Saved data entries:
Fixpoint interpret_statement (fuel : nat) (st : Store) (s : StmtNode) (env : nat)
  {struct fuel} : R StmtResult :=
  match fuel with
  | 0 => RFuel
  | S f =>
  let 'mkStmtNode _ data := s in
  match data with
  | VarDecl variable expr =>
      let? st, val := interpret_expr_as_value f st expr env in
      match variable with
      | Ast.Identifier _ name => ROk (env_declare st env name val) SRNone
      end
  | Assign lhs_expr expr =>
      let? st, val := interpret_expr_as_value f st expr env in
      match Ast.lhs_data lhs_expr with
      | Ast.LhsIdentifier id =>
          let '(st', found) := env_set st env id val in
          if found then ROk st' SRNone
          else RErr (UndeclaredAssignment id, Ast.lhs_pos lhs_expr)
      end
  | Block statements =>
      let '(st, child_env) := create_child st env in
      interpret_block f st statements child_env SRNone
  | SExpr expr =>
      let? st, val := interpret_expr f st expr env in
      match val with
      | None => ROk st SRNone
      | Some x => ROk st (SRValue x)
      end
  | IfThen cond then_block maybe_else_block =>
      let? st, val := interpret_expr_as_value f st cond env in
      if is_truthy H val then
        let? st, result := interpret_statement f st then_block env in
        ROk st (branch_result result)
      else
        match maybe_else_block with
        | Some else_block =>
            let? st, result := interpret_statement f st else_block env in
            ROk st (branch_result result)
        | None => ROk st SRNone
        end
  | Loop block =>
      let '(st, child_env) := create_child st env in
      interpret_loop f st block child_env
  | Return possible_expr =>
      match possible_expr with
      | Some expr =>
          let? st, val := interpret_expr_as_value f st expr env in
          ROk st (SRReturn (Some val))
      | None => ROk st (SRReturn None)
      end
  | Break => ROk st SRBreak
  | Empty => ROk st SRNone
  end
  end

(** The [for] loop of [Stmt::Block], run in the child scope. *)
with interpret_block (fuel : nat) (st : Store) (statements : list StmtNode) (env : nat)
  (last_result : StmtResult) {struct fuel} : R StmtResult :=
  match fuel with
  | 0 => RFuel
  | S f =>
  match statements with
  | [] => ROk st last_result
  | statement :: rest =>
      let? st, last_result := interpret_statement f st statement env in
      match last_result with
      | SRBreak => ROk st SRBreak
      | SRReturn _ => ROk st last_result
      | _ => interpret_block f st rest env last_result
      end
  end
  end

(** The [loop] of [Stmt::Loop], every iteration in the same child scope. *)
with interpret_loop (fuel : nat) (st : Store) (block : StmtNode) (env : nat)
  {struct fuel} : R StmtResult :=
  match fuel with
  | 0 => RFuel
  | S f =>
      let? st, result := interpret_statement f st block env in
      match result with
      | SRBreak => ROk st SRNone
      | SRReturn _ => ROk st result
      | _ => interpret_loop f st block env
      end
  end

with interpret_expr_as_value (fuel : nat) (st : Store) (expr : ExprNode) (env : nat)
  {struct fuel} : R Value :=
  match fuel with
  | 0 => RFuel
  | S f =>
      let? st, possible_val := interpret_expr f st expr env in
      match possible_val with
      | Some v => ROk st v
      | None =>
          match edata expr with
          | FnCall f_expr _ =>
              match edata f_expr with
              | EIdentifier id => RErr (NoneError (Some id), epos expr)
              | _ => RErr (NoneError None, epos expr)
              end
          | _ => RPanic (* unreachable!() *)
          end
      end
  end

(** Left-to-right value-required evaluation of tuple elements and of
    call arguments. *)
with interpret_values (fuel : nat) (st : Store) (exprs : list ExprNode) (env : nat)
  {struct fuel} : R (list Value) :=
  match fuel with
  | 0 => RFuel
  | S f =>
      match exprs with
      | [] => ROk st []
      | e :: rest =>
          let? st, val := interpret_expr_as_value f st e env in
          let? st, vals := interpret_values f st rest env in
          ROk st (val :: vals)
      end
  end

with interpret_expr (fuel : nat) (st : Store) (e : ExprNode) (env : nat)
  {struct fuel} : R (option Value) :=
  match fuel with
  | 0 => RFuel
  | S f =>
  let 'mkExprNode pos data := e in
  match data with
  | ELiteral x => ROk st (Some (value_from_literal (lit_data x)))
  | EIdentifier id =>
      match env_get st env id with
      | Some v => ROk st (Some v)
      | None => RErr (ReferenceError id, pos)
      end
  | ETuple elems =>
      let? st, values := interpret_values f st elems env in
      ROk st (Some (VTuple values))
  | Unary op expr =>
      let? st, val := interpret_expr_as_value f st expr env in
      match op with
      | Neg =>
          match unary_minus H val with
          | Ok v => ROk st (Some v)
          | Err err => RErr (err, pos)
          end
      end
  | UnaryLogical op expr =>
      let? st, val := interpret_expr_as_value f st expr env in
      match op with
      | Not => ROk st (Some (VBool (negb (is_truthy H val))))
      end
  | Binary expr1 op expr2 =>
      let? st, val1 := interpret_expr_as_value f st expr1 env in
      let? st, val2 := interpret_expr_as_value f st expr2 env in
      let retval :=
        match op with
        | Add => add H val1 val2
        | Sub => subtract H val1 val2
        | Mul => multiply H val1 val2
        | Div => divide H val1 val2
        | Lt => less_than H val1 val2
        | Lte => less_than_or_equal H val1 val2
        | Gt => greater_than H val1 val2
        | Gte => greater_than_or_equal H val1 val2
        | Eq => Ok (VBool (value_eqb H val1 val2))
        end in
      match retval with
      | Ok v => ROk st (Some v)
      | Err err => RErr (err, pos)
      end
  | BinaryLogical expr1 op expr2 =>
      match op with
      | And =>
          let? st, val1 := interpret_expr_as_value f st expr1 env in
          if negb (is_truthy H val1) then ROk st (Some (VBool false))
          else
            let? st, val2 := interpret_expr_as_value f st expr2 env in
            ROk st (Some (VBool (is_truthy H val2)))
      | Or =>
          let? st, val1 := interpret_expr_as_value f st expr1 env in
          if is_truthy H val1 then ROk st (Some (VBool true))
          else
            let? st, val2 := interpret_expr_as_value f st expr2 env in
            ROk st (Some (VBool (is_truthy H val2)))
      end
  | MemberByIdx object_expr index_expr =>
      let? st, object := interpret_expr_as_value f st object_expr env in
      let? st, index := interpret_expr_as_value f st index_expr env in
      match object with
      | VTuple v =>
          match index with
          | VNumber (NInteger i) =>
              if Z.ltb i 0 then RErr (IndexOutOfBounds i, pos)
              else
                match v !! Z.to_nat i with
                | Some x => ROk st (Some x)
                | None => RErr (IndexOutOfBounds i, pos)
                end
          | non_int_index =>
              RErr (NonIntegralSubscript (get_type non_int_index), epos index_expr)
          end
      | obj => RErr (SubscriptOnNonSubscriptable (get_type obj), epos object_expr)
      end
  | FnDef maybe_id params body maybe_ret_type =>
      let param_names := map fst params in
      let param_types := map snd params in
      let func := User maybe_ret_type (mkCallSign (length params) false param_types)
                       param_names body env in
      let func_val := VFunction func in
      match maybe_id with
      | Some id => ROk (env_declare st env id func_val) (Some func_val)
      | None => ROk st (Some func_val)
      end
  | FnCall expr args =>
      let? st, val := interpret_expr_as_value f st expr env in
      match val with
      | VFunction func =>
          let? st, arg_vals := interpret_values f st args env in
          let call_sign := get_call_sign func in
          match check_args_compat arg_vals call_sign e with
          | Err err => RErr err
          | Ok _ =>
              match call_func f st func arg_vals with
              | ROk st possible_val => ROk st possible_val
              | RErr runtime_error => RErr (runtime_error, pos)
              | RPanic => RPanic
              | RFuel => RFuel
              end
          end
      | v =>
          match edata expr with
          | EIdentifier id => RErr (CallToNonFunction (Some id) (get_type v), epos expr)
          | _ => RErr (CallToNonFunction None (get_type v), epos expr)
          end
      end
  end
  end

with call_func (fuel : nat) (st : Store) (func : Function) (arg_vals : list Value)
  {struct fuel} : Res RuntimeError (option Value) :=
  match fuel with
  | 0 => RFuel
  | S f =>
  match func with
  | NativeVoid _ native_fn =>
      match native_void H native_fn arg_vals with
      | Ok _ => ROk st None
      | Err e => RErr e
      end
  | NativeReturning _ native_fn =>
      match native_returning H native_fn arg_vals with
      | Ok v => ROk st (Some v)
      | Err e => RErr e
      end
  | User _ _ param_names body cenv =>
      let '(st, function_env) := create_child st cenv in
      let st := declare_params st function_env param_names arg_vals in
      let '(st, inner_env) := create_child st function_env in
      match interpret_statement f st body inner_env with
      | RErr (err, epos') => RErr (InsideFunctionCall err epos')
      | ROk st statement_result =>
          match statement_result with
          | SRReturn possible_val =>
              match possible_val with
              | Some val => ROk st (Some val)
              | None => ROk st None
              end
          | _ => ROk st None
          end
      | RPanic => RPanic
      | RFuel => RFuel
      end
  end
  end.
(** * gordo_components.pipeline_translator.pipeline_from_definition

    A shallow embedding of [pipeline_from_definition], [_build_branch] and
    [_build_step], and the properties of the translation from a decoded
    definition (nested mappings, sequences and strings) to an object graph.

    The embedding follows the Python source:
    - a decoded value is a [val]; a [dict] is an association list in
      insertion order, keyed by strings;
    - [pydoc.locate] and the constructors of the located classes are the two
      collaborators of the translator; they are section variables;
    - the source assigns into the parameter mapping it was given
      ([params['steps'] = ...]).  The definition is a tree owned by the
      caller, so every call returns, next to its result, the state in which
      it leaves the object it was applied to ([after]);
    - every call also returns the list of registry lookups and constructor
      invocations it made ([trace]), in the order the source makes them;
    - a Python exception is a [Raise]; [logger.debug] has no effect on the
      values and is left out. *)

From Stdlib Require Import List String Ascii ZArith Bool Arith Lia.
From Stdlib Require Import DecimalString DecimalNat DecimalFacts FinFun.
Import ListNotations.
Local Open Scope string_scope.
Local Open Scope list_scope.

Set Implicit Arguments.

(** ** Values *)

(** The classes [pydoc.locate] can return.  The source singles out
    [sklearn.pipeline.Pipeline] and [sklearn.pipeline.FeatureUnion]; every
    other class is an [Estimator], named by its import path. *)
Inductive cls : Type :=
| Pipeline
| FeatureUnion
| Estimator (path : string).

Unset Elimination Schemes.

(** Python values met by the translator: what a decoder yields (None,
    booleans, integers, floats, strings, lists, dicts), tuples, and the
    instances the constructors return.  [VFloat m e] is the float [m * 2^e];
    [VObj c args kwargs] is an instance of [c] recording what it was built
    from.  The translator looks inside neither: an instance is taken to
    support none of membership, subscript, iteration and unpacking. *)
Inductive val : Type :=
| VNone
| VBool (b : bool)
| VInt (z : Z)
| VFloat (m e : Z)
| VStr (s : string)
| VList (l : list val)
| VTuple (l : list val)
| VDict (d : list (string * val))
| VObj (c : cls) (args : list val) (kwargs : list (string * val)).

Set Elimination Schemes.

Definition dict : Type := list (string * val).

(** [type(v)] *)
Inductive pytype : Type :=
| NoneType
| bool_t
| int_t
| float_t
| str_t
| list_t
| tuple_t
| dict_t
| instance_of (c : cls).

Exercise prompt =
Give back precisely the lines above that start at the line containing "SRReturn _ => ROk st last_result" and end at the line containing "(** The [loop]", inclusive. No other lines belong in the output.

Result of this exercise =
      | SRReturn _ => ROk st last_result
      | _ => interpret_block f st rest env last_result
      end
  end
  end

(** The [loop] of [Stmt::Loop], every iteration in the same child scope. *)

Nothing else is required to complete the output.